Margaret Winifred Tarrant (1888-1959) From the late 1900s, Margaret Tarrant was preoccupied with chronicling innocent childhood in its many moods and its great variety of activities. From 1920, her talents were channelled by her most important business relationship, with the Medici Society, which still publishes her books, cards and calendars today. Though her approach could seem highly idealised, even romanticised, its success lies in the degree to which it was grounded in close observation and the discipline of drawing from life. Margaret Tarrant was born in Battersea, London, on 19 August 1888, the only child of the painter and illustrator, Percy Tarrant, who encouraged her early artistic talents. She grew up in Margate, Kent, and Clapham, London, and was educated at Clapham High School (1898-1905), where she won several prizes for drawing. In 1905, she began to train as an art teacher, but a lack of confidence in her ability to teach led her father to guide her into his own profession of illustrator.
Soon after the family’s move to Gomshall, Surrey, she illustrated her first book, a new edition of Kingsley’s The Water Babies (1908), and, from then on, was preoccupied with chronicling childhood in its innocence, its many moods and its great variety of activities. Developing her talents through many and varied commissions and through further studies at the Heatherley School of Fine Art (1918, 1921, 1923), she also exhibited at the Royal Academy between 1914 and 1927, and at the Royal Birmingham Society of Artists.

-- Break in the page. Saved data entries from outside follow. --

(** * MT5 gateway: the signal-to-order pipeline of [app/mt5/trading.py]
      and the margin check of [app/mt5/account.py]

    Shallow embedding of [TradingEngine] and [AccountManager].

    Conventions of the embedding.
    - A Python [float] is a rational [Q] and Python [int] is [Z].  The
      functions under their source names compute with exact arithmetic
      and their results are compared with [==].  Where a comparison or a
      count of steps depends on how a float operation rounds, a second
      definition with the suffix [_fp] takes the float operations as an
      argument ([Fp.arith]); at [Fp.exact] it is the first one.
    - [Optional[T]] is [option T].  A Python truth test ([if x:],
      [x or y], [not x]) on an optional number takes [None] and zero for
      false: [Py.if_num], [Py.if_int], [Py.truthy], [Py.or_else].
    - [datetime] values are microseconds since the epoch, in [Z];
      [timedelta(seconds=s)] is [s * 1000000].
    - A [try: ... except Exception] block that returns a default value is
      written out: every operation that can raise (a division by zero, an
      attribute access on [None]) yields the handler's result.
    - [datetime.fromtimestamp] raises on a time outside the range the
      platform supports; it is a partial function of the world.
    - The [MetaTrader5] package and the injected [MT5Client] are the
      outside world.  During one call they are a snapshot, a record of the
      answers they give; the calls that act on the terminal are recorded
      in the call's [Outcome].  Log output is not modelled. *)

From Stdlib Require Import ZArith QArith Qround Qabs Qminmax Lia Lqa Bool List.
From Stdlib Require Import Sorted.
From stdpp Require Import gmap strings.
Import ListNotations.

Local Open Scope Q_scope.

(** ** Python primitives *)

Module Py.

(** [bool(x)] for a float or an int seen as a rational. *)
Definition truthy_num (x : Q) : bool := negb (Qeq_bool x 0).

(** [if o: then_(o) else: else_] for an [Optional[float]]: [None] and
    [0.0] take the [else] branch. *)
Definition if_num {A : Type} (o : option Q) (then_ : Q -> A) (else_ : A) : A :=
  match o with
  | Some x => if truthy_num x then then_ x else else_
  | None => else_
  end.

(** The same test for an [Optional[int]]. *)
Definition if_int {A : Type} (o : option Z) (then_ : Z -> A) (else_ : A) : A :=
  match o with
  | Some n => if (n =? 0)%Z then else_ else then_ n
  | None => else_
  end.

(** [bool(o)] for an [Optional[float]]. *)
Definition truthy (o : option Q) : bool := if_num o (fun _ => true) false.
(** * geemap/conversion.py: the JavaScript-to-Python line transpiler

    A shallow embedding of the text-rewriting core of [geemap/conversion.py]
    ([find_matching_bracket], [format_params], [use_math], [convert_for_loop],
    [check_map_functions] and the body of [js_to_python]) and of the list
    and path processing of its notebook helpers ([remove_qgis_import],
    [template_header], [template_footer], [py_to_ipynb], [update_nb_header],
    and the URLs of [download_gee_app] and [download_from_gdrive]), together
    with the properties stated about them.

    Conventions of the embedding.
    - A Python [str] is a [string]; its characters are the code points below
      256 (the type [ascii]).
    - A Python [int] is a [Z]; indices keep Python's meaning, negative ones
      included (counted from the end, slices clamped).
    - A Python exception is a value of [exn]; a function that can raise
      returns a [result].
    - [random_string] is an oracle: the k-th call made by one run of
      [check_map_functions] returns [rnd k].
    - File reading and writing are outside the model: [js_to_python] takes
      the list returned by [readlines] and returns the text it writes, and
      so do the notebook helpers; the directories they create, the commands
      they run and the downloads are not modelled. *)

From Stdlib Require Import ZArith List String Ascii Bool Lia.
Import ListNotations.

Open Scope list_scope.
Open Scope string_scope.
Open Scope Z_scope.

(** ** Exceptions *)

Inductive exn : Set :=
| IndexError
| ValueError.

Inductive result (A : Type) : Type :=
| Return (a : A)
| Raise (e : exn).

Arguments Return {A} a.
Arguments Raise {A} e.

Definition bind {A B : Type} (m : result A) (k : A -> result B) : result B :=
  match m with
  | Return a => k a
  | Raise e => Raise e
  end.

Notation "x <- m ;; k" := (bind m (fun x => k))
  (at level 61, m at next level, right associativity).
Notation "' p <- m ;; k" := (bind m (fun x => match x with p => k end))
  (at level 61, p pattern, m at next level, right associativity).

Definition returns {A : Type} (m : result A) : Prop :=
  exists a, m = Return a.

(** ** Python strings *)

Module Str.

Definition len (s : string) : Z := Z.of_nat (String.length s).

Fixpoint drop (n : nat) (s : string) : string :=
  match n, s with
  | O, _ => s
  | S n', String _ s' => drop n' s'
  | S _, EmptyString => EmptyString
  end.

Fixpoint take (n : nat) (s : string) : string :=
  match n, s with
  | O, _ => EmptyString
  | S n', String c s' => String c (take n' s')
  | S _, EmptyString => EmptyString
  end.

(** A slice bound [i] of a sequence of length [n], as Python normalises it:
    a negative bound counts from the end, and the result is clamped to
    [0..n]. *)
Definition clamp (n : nat) (i : Z) : nat :=
  let j := if i <? 0 then i + Z.of_nat n else i in
  Z.to_nat (Z.min (Z.max j 0) (Z.of_nat n)).

Definition bound (n : nat) (dflt : nat) (i : option Z) : nat :=
  match i with
  | Some i => clamp n i
  | None => dflt
  end.

(** [s[lo:hi]]; an omitted bound is [None]. *)
Definition slice (s : string) (lo hi : option Z) : string :=
  let n := String.length s in
  let l := bound n 0%nat lo in
  let h := bound n n hi in
  take (h - l) (drop l s).

(** [s[i:]] and [s[:i]]. *)
Definition from (s : string) (i : Z) : string := slice s (Some i) None.
Definition upto (s : string) (i : Z) : string := slice s None (Some i).

(** [s.startswith(p)]. *)
Fixpoint startswith (s p : string) {struct p} : bool :=
  match p, s with
  | EmptyString, _ => true
  | String a p', String b s' => Ascii.eqb a b && startswith s' p'
  | String _ _, EmptyString => false
  end.

(** [s.endswith(p)]. *)
Definition endswith (s p : string) : bool :=
  (String.length p <=? String.length s)%nat
  && String.eqb (drop (String.length s - String.length p) s) p.

(** Offset of the leftmost occurrence of [sub] in [s]. *)
Fixpoint find_nat (s sub : string) : option nat :=
  if startswith s sub then Some O
  else match s with
       | EmptyString => None
       | String _ s' => option_map S (find_nat s' sub)
       end.

(** [s.find(sub)]. *)
Definition find (s sub : string) : Z :=
  match find_nat s sub with
  | Some i => Z.of_nat i
  | None => -1
  end.

(** [s.index(sub)]. *)
Definition index (s sub : string) : result Z :=
  match find_nat s sub with
  | Some i => Return (Z.of_nat i)
  | None => Raise ValueError
  end.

Tarrant began her most important business relationship only in 1920, with the Medici Society; ranging from books to calendars, her work for Medici gave her wide exposure and made her a much-loved figure throughout the 1920s and 30s. Following the death of her parents in 1934, she moved to Peaslake, Surrey, and made friends with the artist Molly Brett, whom she met on a course at Guildford School of Art. However, she was able to accept her circumstances and return to painting only in 1936, when the Medici Society sent her to Palestine; from that time, her religious paintings took on a new aspect. She continued to work until 1953, when her health, and particularly her eyesight, deteriorated. In 1958, she finally let her house in Peaslake, and joined Molly Brett in Cornwall. However, she died at her home, Troon, Wonham Way, Peaslake, on 28 July 1959.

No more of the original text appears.